The biomarkers in our investigation exhibited significant overexpression, which was higher than baseline, peaked at 30 days, and subsequently decreased moderately at 60 days. The decline in biomarker levels may be attributed to dental compensation, which manifests as the forward movement of the lower teeth. This movement can cause the mandibular base to shift backwards, thereby explaining the decrease in new bone development. Therefore, a decrease in osteogenesis in the glenoid fossa results from a reduction of the disc ligament's elastic stretch and, consequently, less pull on the periosteum. On the other hand, the decrease in new bone production observed can be partially explained by the differentiation of resident osteoprogenitor cells into bone cells, which in turn reduces the number of mesenchymal cells [22].
Limitation
This study is not without limitations. The small sample size (n = 10) limits the statistical robustness of the findings and reduces their generalisability to the broader population. A larger cohort would be necessary to validate these observations and enhance the reliability of the results. Additionally, the absence of a control group, such as untreated adults or those undergoing alternative interventions, restricts the ability to draw definitive causal inferences about the specific effects of Clark's Twin Block therapy on biomarker modulation. Another important limitation is the exclusive use of saliva for biomarker analysis. While saliva provides a systemic overview of bone metabolic activity, it may not accurately capture localised changes occurring within the alveolar bone and surrounding periodontal structures.

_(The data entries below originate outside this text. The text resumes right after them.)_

(* ===== verification/Silencio.v ===== *)
(** * Silencio: the turns of the Scheduler that say nothing to Memory

    Most turns of the threads of the Scheduler send nothing to Kernel Memory. Those
    leave what both agree on ([acoplados]) as it was: no segment listed in a PCB
    appears or disappears, no process moves between RAM and Swap. What makes it true
    is the invariant of the Scheduler: a process whose state a silent turn writes
    freely was not in Swap. *)

From Stdlib Require Import Strings.String.
From S2P Require Import Prelude Bloques Wire Buffer Tipos Mensajes Texto Conexiones Stick Swap Memoria MemoryIO MemSwap Procesos Compactacion MemScheduler MemInv MemSegmentos MemSuspension Indice MemRefina.
From S2P Require Import SchedTipos SchedColas SchedMutex SchedMemoria SchedIO SchedCpu SchedPlan SchedInv SchedInvOps SchedInvFin SchedSeguroOps SchedSeguroMem SchedSeguroIO SchedSeguro SchedSistema SchedCorrecto SchedVivacidad SchedHerencia SchedConserva SchedExacta SchedProtocolo SchedSyscalls SchedDispositivo Dialogo Sistema Salida Juntos.

Section silencio.
(** The socket of Memory. *)
Context (s : Z) (Hs0 : 0 <= s).
(** * Session-state coordination hooks of oh-my-opencode

  A shallow embedding of the hook layer: the preemptive compaction
  trigger, the context-overflow recovery executor, the orchestrator and
  planner tool guards, and the todo-continuation state machine, with the
  properties the specification states about them.

  JavaScript numbers that hold counters, sizes and timestamps are
  integers here ([Z], [nat]); the one division the hooks perform
  (the usage ratio) is an exact rational.  Strings are [string]s of
  8-bit characters, which agrees with JavaScript on the ASCII texts the
  hooks compare. *)

From Stdlib Require Import ZArith QArith String Ascii DecimalString List Lia Bool.
From stdpp Require Import gmap strings list fin_maps.
Close Scope Q_scope.
Open Scope string_scope.

(* ===================================================================== *)
(** ** String primitives of the host language *)
(* ===================================================================== *)

Module JsString.

(** [s.includes(key)] *)
Fixpoint includes (s key : string) : bool :=
  if String.prefix key s then true
  else match s with
       | EmptyString => false
       | String _ s' => includes s' key
       end.

(** [s.endsWith(suffix)] *)
Definition endsWith (s suffix : string) : bool :=
  (String.length suffix <=? String.length s)%nat
  && String.eqb
       (String.substring (String.length s - String.length suffix)
                         (String.length suffix) s)
       suffix.

Definition lowerAscii (c : ascii) : ascii :=
  let n := nat_of_ascii c in
  if ((65 <=? n) && (n <=? 90))%nat then ascii_of_nat (n + 32) else c.

(** [s.toLowerCase()] on ASCII text *)
Fixpoint toLowerCase (s : string) : string :=
  match s with
  | EmptyString => EmptyString
  | String c s' => String (lowerAscii c) (toLowerCase s')
  end.

(** Scan for [key] from the left; after a match the next [skip]
    characters belong to it and cannot start another one. *)
Fixpoint occurrencesFrom (key s : string) (skip : nat) : nat :=
  match s with
  | EmptyString => 0
  | String _ s' =>
      match skip with
      | S k => occurrencesFrom key s' k
      | O => if String.prefix key s
             then S (occurrencesFrom key s' (String.length key - 1))
             else occurrencesFrom key s' 0
      end
  end.

(** [s.split(key).length - 1] for a non-empty [key] *)
Definition occurrences (s key : string) : nat := occurrencesFrom key s 0.

(** Template-literal rendering of a non-negative integer *)
Definition ofNat (n : nat) : string := NilZero.string_of_uint (Nat.to_uint n).

(** JavaScript truthiness of an optional string: [undefined] and the
    empty string are falsy. *)
Definition truthy (o : option string) : option string :=
  match o with
  | Some s => if String.eqb s "" then None else Some s
  | None => None
  end.

Definition nl : string := String (ascii_of_nat 10) EmptyString.
Definition dq : string := String (ascii_of_nat 34) EmptyString.

End JsString.

(* ===================================================================== *)
(** ** Preemptive compaction trigger *)
(* ===================================================================== *)

Module PreemptiveCompaction.
Import JsString.
Lemma no_star_in_str_of_opt_int x : count_char "*" (str_of_opt_int x) = 0%nat.
Proof. destruct x; [apply no_star_in_str_of_int | done]. Qed.

(** *** Keys of updated dictionaries *)

Lemma keys_dict_setitem_in k v (d : dict) :
  k ∈ keys d → keys (dict_setitem k v d) = keys d.
Proof.
  unfold keys. induction d as [|[k' v'] d IH]; simpl; [by inversion 1|].
  case_decide; subst; simpl; [done|].
  rewrite elem_of_cons. intros [?|Hin]; [congruence|]. f_equal. by apply IH.
Qed.

Lemma keys_dict_setitem_notin k v (d : dict) :
  k ∉ keys d → keys (dict_setitem k v d) = (keys d ++ [k])%list.
Proof.
  intros H. rewrite dict_setitem_fresh by done. unfold keys.
  by rewrite fmap_app.
Qed.

Lemma elem_of_keys_dict_setitem k v (d : dict) k' :
  k' ∈ keys (dict_setitem k v d) ↔ k' = k ∨ k' ∈ keys d.
Proof.
  destruct (decide (k ∈ keys d)) as [Hin|Hnin].
  - rewrite keys_dict_setitem_in by done. split; [by right|].
    by intros [->|?].
  - rewrite keys_dict_setitem_notin by done.
    rewrite elem_of_app, list_elem_of_singleton. tauto.
Qed.

Lemma NoDup_keys_dict_setitem k v (d : dict) :
  NoDup (keys d) → NoDup (keys (dict_setitem k v d)).
Proof.
  intros Hnd. destruct (decide (k ∈ keys d)) as [Hin|Hnin].
  - by rewrite keys_dict_setitem_in.
  - rewrite keys_dict_setitem_notin by done.
    apply NoDup_app. split_and!; [done | | apply NoDup_singleton].
    intros x Hx ->%list_elem_of_singleton. done.
Qed.

Lemma elem_of_keys_dict_update (d other : dict) k :
  k ∈ keys (dict_update d other) ↔ k ∈ keys d ∨ k ∈ keys other.
Proof.
  unfold dict_update. revert d.
  induction other as [|[k' v'] other IH]; intros d; simpl.
  - split; [by left | intros [?|H]; [done | by inversion H]].
  - rewrite IH, elem_of_keys_dict_setitem.
    unfold keys at 3. simpl. rewrite elem_of_cons. unfold keys. tauto.
Qed.

Lemma NoDup_keys_dict_update (d other : dict) :
  NoDup (keys d) → NoDup (keys (dict_update d other)).
Proof.
  unfold dict_update. revert d.
  induction other as [|[k' v'] other IH]; intros d Hnd; simpl; [done|].
  by apply IH, NoDup_keys_dict_setitem.
Qed.

(** [OrderedDict(items)] has each key once, and the keys of the items. *)
Lemma NoDup_keys_OrderedDict items : NoDup (keys (OrderedDict items)).
Proof. apply NoDup_keys_dict_update. constructor. Qed.

Lemma elem_of_keys_OrderedDict items k :
  k ∈ keys (OrderedDict items) ↔ k ∈ keys items.
Proof.
  unfold OrderedDict. rewrite elem_of_keys_dict_update.
  split; [intros [H|?]; [by inversion H | done] | by right].
Qed.

Lemma OrderedDict_NoDup items :
  NoDup (keys items) → OrderedDict items = items.
Proof.
  intros Hnd. unfold OrderedDict. rewrite dict_update_fresh; [done..|].
  intros k _ H. by inversion H.
Qed.

Ltac solve_NoDup_keys :=
  unfold keys; simpl; cbv [String.append];
  repeat (apply NoDup_cons; split;
          [repeat (rewrite not_elem_of_cons); split_and?;
           try congruence; apply not_elem_of_nil|]);
  apply NoDup_nil_2.

Lemma transform_radio_items rs : transform_radio rs = radio_items rs.
Proof.
  unfold transform_radio.
  rewrite (OrderedDict_NoDup [_; _; _; _; _; _; _; _; _; _; _; _])
    by (unfold keys; simpl; by_decide).
  cbn [map fst snd].
  rewrite OrderedDict_NoDup by solve_NoDup_keys.
  reflexivity.
Qed.

(** The loop of [update_wifi_settings]: the items of the two bands in
    turns, and the coexistence item only behind a 2g-side item whose key is
    [wlHiden5g]. *)
Lemma alternate_radio_items bss r2 r5 :
  alternate bss (radio_items r2) (radio_items r5)
  = (take 12 (in_turns (radio_items r2) (radio_items r5))
       ++ (if String.eqb (radio r2) "5g" then [("wlCoexistence", bss)] else [])
       ++ drop 12 (in_turns (radio_items r2) (radio_items r5)))%list.
Proof.
  reflexivity.
Qed.

Ltac not_in_keys :=
  unfold keys; simpl; cbv [String.append];
  repeat (rewrite not_elem_of_cons); split_and?;
  try congruence; apply not_elem_of_nil.

Lemma str_of_int_b2z b : str_of_int (Z.b2z b) = if b then "1" else "0".
Proof. by destruct b. Qed.

Section SettingsProperties.

Variable Set_FIREWALL Set_PORT_FORWARDING Set_WIFI_SETTINGS : value.
Variable Get_TRACEROUTE_RESULT : value.
(** With names not repeated, the entry of a name is the one [get] finds. *)
Lemma wf_entry (r : jsval) (us : list jsval) ar : NoDup ar.*1 → (r, us) ∈ ar → JsMap.get r ar = Some us.
Proof.
  induction ar as [|[k0 v0] ar IH]; simpl.
  - intros _ []%not_elem_of_nil.
  - rewrite NoDup_cons, elem_of_cons. intros [Hk Hnd] [Heq|Hin].
    + simplify_eq. by rewrite decide_True.
    + rewrite decide_False; [auto|]. intros ->. apply Hk.
      apply list_elem_of_fmap. by exists (k0, us).
Qed.

Lemma membersOf_join sid r r' u st :
  membersOf r (activeRooms (on_join_room sid r' u st).1)
  = if decide (r = r') then JsSet.add u (membersOf r (activeRooms st))
    else membersOf r (activeRooms st).
Proof.
  unfold on_join_room, membersOf, JsMap.has. simpl. rewrite get_mutate.
  destruct (JsMap.get r' (activeRooms st)) as [us|] eqn:E; simpl.
  - case_decide; [subst; by rewrite E | done].
  - rewrite get_set. case_decide; [subst; by rewrite E | done].
Qed.

Lemma membersOf_leave sid r r' u st :
  membersOf r (activeRooms (on_leave_room sid r' u st).1)
  = if decide (r = r') then JsSet.delete u (membersOf r (activeRooms st))
    else membersOf r (activeRooms st).
Proof.
  unfold on_leave_room, JsMap.has. simpl.
  destruct (JsMap.get r' (activeRooms st)) as [us|] eqn:E; simpl.
  - destruct (decide (JsSet.size _ = 0)) as [Hz|Hz].
    + apply nil_length_inv in Hz. unfold membersOf in *.
      rewrite get_mutate, decide_True, E in Hz by done. simpl in Hz.
      rewrite get_delete. case_decide; [subst; by rewrite E | ].
      by rewrite get_mutate, decide_False.
    + unfold membersOf. rewrite get_mutate.
      case_decide; [subst; by rewrite E | done].
  - unfold membersOf. case_decide; [subst; by rewrite E | done].
Qed.

Lemma wf_join sid r u st :
  wf (activeRooms st) → wf (activeRooms (on_join_room sid r u st).1).
Proof.
  intros [Hk Hw]. unfold on_join_room. simpl.
  set (ar1 := if negb _ then _ else _).
  assert (NoDup ar1.*1 ∧ ∀ r0 us, (r0, us) ∈ ar1 → r0 ≠ r → us ≠ [] ∧ NoDup us)
    as [Hk1 Hw1].
  { subst ar1. destruct (JsMap.has r (activeRooms st)) eqn:Hhas; simpl.
    - split; [done | eauto].
    - apply has_get_None in Hhas. rewrite set_fresh by done. split.
      + rewrite fmap_app. apply NoDup_app. split_and!; [done| |apply NoDup_singleton].
        intros k ? ->%list_elem_of_singleton. by apply get_None_keys in Hhas.
      + intros r0 us [?|Hin%list_elem_of_singleton]%elem_of_app ?;
          [eauto | simplify_eq]. }
  assert (∀ us, (r, us) ∈ ar1 → NoDup us) as Hnd.
  { subst ar1. destruct (JsMap.has r (activeRooms st)) eqn:Hhas; simpl.
    - intros us ?%Hw. tauto.
    - apply has_get_None in Hhas. rewrite set_fresh by done.
      intros us [?%Hw|Hin%list_elem_of_singleton]%elem_of_app; [tauto|].
      simplify_eq. constructor. }
  split; [by rewrite mutate_keys|].
  intros r0 us [[Hin Hne]|(v & Hin & Heq)]%mutate_elem_of.
  - eapply Hw1; eauto.
  - simplify_eq. split; [apply set_add_ne_nil | apply set_add_NoDup; eauto].
Qed.
(** A path yielded by [path.iterdir()] or [path.rglob('*')]: its
    [p.name], its [str(p)] and the answers of [p.is_file()],
    [p.is_dir()] and [p.is_symlink()] (the first two follow symlinks). *)
Record Entry := mkEntry {
  name : string;
  path_str : string;
  is_file : bool;
  is_dir : bool;
  is_symlink : bool
}.

(** What the file system says about the [path] argument of [dir_ls]:
    missing, existing but not a directory, or a directory with the
    sequences [path.iterdir()] and [path.rglob('*')] enumerate, in the
    order the operating system yields them. *)
Inductive Root :=
| RootMissing
| RootNotDir
| RootDir (iterdir : list Entry) (rglob : list Entry).

Inductive PyError :=
| FileNotFoundError
| NotADirectoryError
| RuntimeError.

Inductive Result (A : Type) :=
| Ok (x : A)
| Err (e : PyError).
Arguments Ok {A} x.
Arguments Err {A} e.

(** Outcome of one iteration of the loop over entries: [continue],
    [results.append(p)], or a raised [ValueError]. *)
Inductive Step := Skip | Keep | Raise.

(** Python truthiness of an [Optional[str]] ([if glob:]): [None] and the
    empty string are false. *)
Definition truthy (o : option string) : option string :=
  match o with
  | Some EmptyString | None => None
  | Some s => Some s
  end.

Section Matchers.

(** [Path.match(pattern)] on a path and [re.search(pattern, str(p))]
    come from the standard library; they are parameters here, given
    pattern first, then path. *)
Variable glob_match : string -> string -> bool.
Variable re_search : string -> string -> bool.

(** The chained type filter of [dir_ls]. *)
Definition type_step (type_filter : string) (p : Entry) : Step :=
  if String.eqb type_filter "any" then Keep
  else if String.eqb type_filter "file" && negb (is_file p) then Skip
  else if String.eqb type_filter "directory" && negb (is_dir p) then Skip
  else if String.eqb type_filter "symlink" && negb (is_symlink p) then Skip
  else Raise.

(** [condition = not invert if matched else invert] *)
Definition condition (matched invert : bool) : bool :=
  if matched then negb invert else invert.

Definition glob_ok (glob : option string) (invert : bool) (s : string) : bool :=
  match truthy glob with
  | Some g => condition (glob_match g s) invert
  | None => true
  end.

Definition regexp_ok (regexp : option string) (invert : bool) (s : string) : bool :=
  match truthy regexp with
  | Some r => condition (re_search r s) invert
  | None => true
  end.

(** The body of [for p in iterator] in [dir_ls]. *)
Definition entry_step (all : bool) (type_filter : string) (glob regexp : option string)
    (invert : bool) (p : Entry) : Step :=
  if negb all && starts_with "." (name p) then Skip
  else match type_step type_filter p with
       | Skip => Skip
       | Raise => Raise
       | Keep =>
           if negb (glob_ok glob invert (path_str p)) then Skip
           else if negb (regexp_ok regexp invert (path_str p)) then Skip
           else Keep
       end.

(** The loop; a [ValueError] is caught by [except Exception] and
    re-raised as [RuntimeError]. *)
Fixpoint scan (all : bool) (type_filter : string) (glob regexp : option string)
    (invert : bool) (es : list Entry) : Result (list string) :=
  match es with
  | [] => Ok []
  | p :: es' =>
      match entry_step all type_filter glob regexp invert p with
      | Raise => Err RuntimeError
      | Skip => scan all type_filter glob regexp invert es'
      | Keep =>
          match scan all type_filter glob regexp invert es' with
          | Ok r => Ok (path_str p :: r)
          | Err e => Err e
          end
      end
  end.

Definition dir_ls (path : Root) (all recurse : bool) (type_filter : string)
    (glob regexp : option string) (invert fail : bool) : Result (list string) :=
  match path with
  | RootMissing => if fail then Err FileNotFoundError else Ok []
  | RootNotDir => Err NotADirectoryError
  | RootDir it rg =>
      scan all type_filter glob regexp invert (if recurse then rg else it)
  end.

(** [path_filter]; each element is [str(Path(path))]. *)
Definition path_match (glob regexp : option string) (invert : bool) (p : string) : bool :=
  let m := true in
  let m := match truthy glob with
           | Some g => if glob_match g p then negb invert else invert
           | None => m
           end in
  match truthy regexp with
  | Some r => if re_search r p then negb invert else invert
  | None => m
  end.

Definition path_filter (paths : list string) (glob regexp : option string)
    (invert : bool) : list string :=
  filter (path_match glob regexp invert) paths.

End Matchers.

End Listing.

Import Symbolic Size Listing.

(* ------------------------------------------------------------------ *)
(** ** Sample inputs *)

(** Regular files [d/a.txt] and [d/b.txt] of a directory [d]. *)
Definition a_txt : Entry := mkEntry "a.txt" "d/a.txt" true false false.
Definition b_txt : Entry := mkEntry "b.txt" "d/b.txt" true false false.

(** A hidden regular file [d/.hidden] and a sub-directory [d/sub]. *)
Definition hidden_e : Entry := mkEntry ".hidden" "d/.hidden" true false false.
Definition sub_e : Entry := mkEntry "sub" "d/sub" false true false.

(** Concrete matchers: a pattern that is matched by exactly the path
    equal to it, and a matcher accepting every path. *)
Definition exact_match (pat s : string) : bool := String.eqb pat s.
Definition match_all (_ _ : string) : bool := true.

(** The sequence a listing enumerates. *)
Definition enumeration (path : Root) (recurse : bool) : list Entry :=
  match path with
  | RootDir it rg => if recurse then rg else it
  | _ => []
  end.

(** Order-preserving subsequence. *)
Inductive subseq {A : Type} : list A -> list A -> Prop :=
| subseq_nil : subseq [] []
| subseq_skip x l1 l2 : subseq l1 l2 -> subseq l1 (x :: l2)
| subseq_keep x l1 l2 : subseq l1 l2 -> subseq (x :: l1) (x :: l2).

(** The unit table of the spec, keyed on the first character after the
    digits (already upper-cased): K, M and G scale, anything else is 1. *)
Definition lead_unit_multiplier (r : string) : Z :=
  match r with
  | String c _ =>
      if Ascii.eqb c "K" then 1024
      else if Ascii.eqb c "M" then 1024 ^ 2
      else if Ascii.eqb c "G" then 1024 ^ 3
      else 1
  | EmptyString => 1
  end.

Definition starts_with_digit (s : string) : bool :=
  match s with
  | String c _ => is_digit c
  | EmptyString => false
  end.

Fixpoint all_digits (s : string) : bool :=
  match s with
  | String c s' => is_digit c && all_digits s'
  | EmptyString => true
  end.

(** Python's [str()] of a non-negative [int]: its decimal digits,
    most significant first, without leading zeros.  The fuel [n + 1] is
    enough since each step divides by 10. *)
Fixpoint py_str_of_nat_aux (fuel n : nat) (acc : string) : string :=
  match fuel with
  | O => acc
  | S f =>
      let acc' := String (ascii_of_nat (48 + n mod 10)) acc in
      if Nat.ltb n 10 then acc' else py_str_of_nat_aux f (n / 10) acc'
  end.
Definition py_str_of_nat (n : nat) : string := py_str_of_nat_aux (S n) n EmptyString.

(** The bits a ['+'] or ['-'] clause touches: the union of
    [perm_bits[w][p]] over the categories and letters of the clause. *)
Definition clause_mask (who perms : string) : Z :=
  let who' := match who with EmptyString => "a" | _ => who end in
  fold_left (fun acc w =>
               fold_left (fun acc p => match perm_bits w p with
                                       | Some b => Z.lor acc b
                                       | None => acc
                                       end) (list_ascii_of_string perms) acc)
            (list_ascii_of_string who') 0.


(* ------------------------------------------------------------------ *)
(** ** Callers of [dir_ls]: [dir_map] and [dir_walk] *)

Module Callers.
Section Matchers.
Variable glob_match : string -> string -> bool.
Variable re_search : string -> string -> bool.


(** [dir_walk]: the paths [fun] is called on, in call order; on success
    the function then returns [Path(path)], its own argument. *)
Definition dir_walk (path : Root) (all recurse : bool) (type_filter : string)
    (fail : bool) : Result (list string) :=
  match dir_ls glob_match re_search path all recurse type_filter None None false fail with
  | Ok paths => Ok (fold_left (fun calls p => (calls ++ [p])%list) paths [])
  | Err e => Err e
  end.
End Matchers.
End Callers.

(* ------------------------------------------------------------------ *)
(** ** [file_access] *)

Module Access.

Definition F_OK : Z := 0.
Definition R_OK : Z := 4.
Definition W_OK : Z := 2.
Definition X_OK : Z := 1.

(** [mode_map.get(m)] *)
Definition mode_map (m : string) : option Z :=
  if String.eqb m "exists" then Some F_OK
  else if String.eqb m "read" then Some R_OK
  else if String.eqb m "write" then Some W_OK
  else if String.eqb m "execute" then Some X_OK
  else None.

(** [str.split()] with no argument: the maximal runs of non-whitespace
    characters, so no empty word. *)
Fixpoint split_ws (s : string) : list string :=
  match s with
  | EmptyString => []
  | String c s' =>
      let r := split_ws s' in
      if is_space c then r
      else match s' with
           | String c2 _ =>
               if is_space c2 then String c EmptyString :: r
               else match r with
                    | h :: t => String c h :: t
                    | [] => [String c EmptyString]
                    end
           | EmptyString => [String c EmptyString]
           end
  end.

(** The loop building [modes]; [None] is the [ValueError] of the first
    word that is not a key of [mode_map]. *)
Fixpoint collect_modes (ws : list string) : option (list Z) :=
  match ws with
  | [] => Some []
  | w :: ws' =>
      match mode_map w with
      | Some m => match collect_modes ws' with
                  | Some ms => Some (m :: ms)
                  | None => None
                  end
      | None => None
      end
  end.

Section Os.
(** [os.access(path, m)] for the fixed [path]. *)
Variable access : Z -> bool.

(** [file_access]; [None] stands for the raised [ValueError]. *)
Definition file_access (mode : string) : option bool :=
  match collect_modes (split_ws mode) with
  | Some modes => Some (forallb access modes)
  | None => None
  end.
End Os.
End Access.

(* ------------------------------------------------------------------ *)
(** ** The temporary-files stack [_temp_stack] *)

Module TempStack.
Section Stack.

(** [Path(path)] for a path argument; [str] and [Path] values are both
    represented by their text. *)
Variable to_path : string -> string.

(** The module-level list [_temp_stack]; [append] and [pop()] act on its
    end. *)
Definition Stack := list string.

(** [file_temp_push]: the new stack and the returned [Path(path)]. *)
Definition file_temp_push (st : Stack) (path : string) : Stack * string :=
  ((st ++ [to_path path])%list, to_path path).

(** [file_temp_pop]: [_temp_stack.pop()] when the stack is non-empty,
    [None] otherwise. *)
Definition file_temp_pop (st : Stack) : Stack * option string :=
  match st with
  | [] => (st, None)
  | _ :: _ => (removelast st, Some (last st EmptyString))
  end.

(** The file system seen by [cleanup_temp_files], and the body of its
    [try] block on one path: [unlink] or [rmtree] by kind, with every
    exception caught and printed, so it always returns. *)
Variable FS : Type.
Variable delete_path : FS -> string -> FS.

(** [while _temp_stack: path = _temp_stack.pop(); ...]; the state also
    records the popped paths in order.  The fuel is the stack length,
    which every iteration shrinks by one. *)
Fixpoint cleanup_loop (fuel : nat) (st : Stack) (fs : FS) (popped : list string)
    : Stack * FS * list string :=
  match fuel with
  | O => (st, fs, popped)
  | S f =>
      match file_temp_pop st with
      | (st', Some path) => cleanup_loop f st' (delete_path fs path) (popped ++ [path])%list
      | (st', None) => (st', fs, popped)
      end
  end.

Definition cleanup_temp_files (st : Stack) (fs : FS) : Stack * FS * list string :=
  cleanup_loop (length st) st fs [].

End Stack.
End TempStack.

(* ------------------------------------------------------------------ *)
(** ** [path_sanitize] *)

Module Sanitize.

(** The class [[a-zA-Z0-9_.-]]. *)
Definition allowed (c : ascii) : bool :=
  let n := nat_of_ascii c in
  (Nat.leb 97 n && Nat.leb n 122) || (Nat.leb 65 n && Nat.leb n 90) ||
  (Nat.leb 48 n && Nat.leb n 57) || Ascii.eqb c "_" || Ascii.eqb c "." ||
  Ascii.eqb c "-".

(** [re.sub(r'[^a-zA-Z0-9_.-]', replacement, filename)]: every character
    outside the class is replaced on its own. *)
Fixpoint sub_invalid (replacement s : string) : string :=
  match s with
  | EmptyString => EmptyString
  | String c s' =>
      (if allowed c then String c EmptyString else replacement) ++ sub_invalid replacement s'
  end.

(** A run of [n] dots seen by the regex [\.{2,}]: two or more dots are
    one (greedy) match and become [replacement]; a single dot stays. *)
Definition flush_dots (replacement : string) (n : nat) : string :=
  match n with
  | O => EmptyString
  | S O => "."
  | _ => replacement
  end.

(** [re.sub(r'\.{2,}', replacement, s)], scanning left to right with the
    length [n] of the current run of dots. *)
Fixpoint sub_dots_aux (replacement : string) (n : nat) (s : string) : string :=
  match s with
  | EmptyString => flush_dots replacement n
  | String c s' =>
      if Ascii.eqb c "." then sub_dots_aux replacement (S n) s'
      else flush_dots replacement n ++ String c (sub_dots_aux replacement O s')
  end.
Definition sub_dots (replacement s : string) : string := sub_dots_aux replacement O s.
(** * Chain abstraction layer: Solana swap discovery and Bitcoin funding utilities

    A shallow embedding of
    - [packages/solana-swap-find-provider/lib/SolanaSwapFindProvider.ts]
      (the off-chain observer that finds the initiate, claim and refund
      transactions of an atomic swap), and
    - the Bitcoin utility module ([calculateFee], [selectCoins],
      [normalizeTransactionObject]),
    followed by the properties of the design document that concern them.

    Conventions of the embedding.
    - A JavaScript call either completes normally or throws: [Js.Completion].
      A rejected promise is a thrown error of the awaiting caller.
    - Calls to collaborators reached through [getMethod] are recorded in a
      trace, so that statements about which requests are issued can be made.
    - A JavaScript number is an IEEE 754 double.  A finite one is represented
      by the rational it denotes ([Qc]), the two zeros being identified; the
      arithmetic of the code is the exact operation followed by rounding to
      the nearest double, ties to even ([Js.fl]).  Results can leave the
      finite numbers, so they live in [Js.number].
    - A finite [BigNumber] is an exact decimal: a rational.
      [new BigNumber(x)] reads the digits that the number [x] prints with,
      [toNumber] rounds to a double.
    - [undefined] in an optional field is [None]. *)

From Stdlib Require Import ZArith QArith Qcanon Qround Qabs Lia.
From stdpp Require Import base option list numbers strings pretty gmap.

Close Scope Q_scope.
Open Scope Z_scope.

(* ===================================================================== *)
(** ** JavaScript values, errors and effects *)
(* ===================================================================== *)

Module Js.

Future research incorporating site-specific matrices may offer a more precise understanding of the localised biological response to myofunctional therapy and evaluating it, especially in adult populations where skeletal adaptability is reduced but not absent.
Conclusions
This study shows that myofunctional therapy with Clark's Twin Block appliance not only repositions the jaw but also stimulates molecular-level bone remodelling in skeletal Class II malocclusion. A 60-day rise in salivary biomarkers (collagen type I, osteocalcin, and osteonectin) reflects active bone formation aligned with mandibular advancement. The findings highlight that functional appliances evoke complex biological responses, not just mechanical changes, paving the way for personalised orthodontic care. Salivary biomarker monitoring offers a non-invasive, real-time method to guide treatment adjustments and predict outcomes more accurately.
Sustained biomarker activity, especially in adolescents and adults, suggests that remodelling continues beyond early therapy, supporting the need for individualised treatment durations. This research bridges the fields of orthodontics and molecular biology, promoting biomarker-guided, evidence-based therapy for more efficient, comfortable, and lasting correction of Class II malocclusion.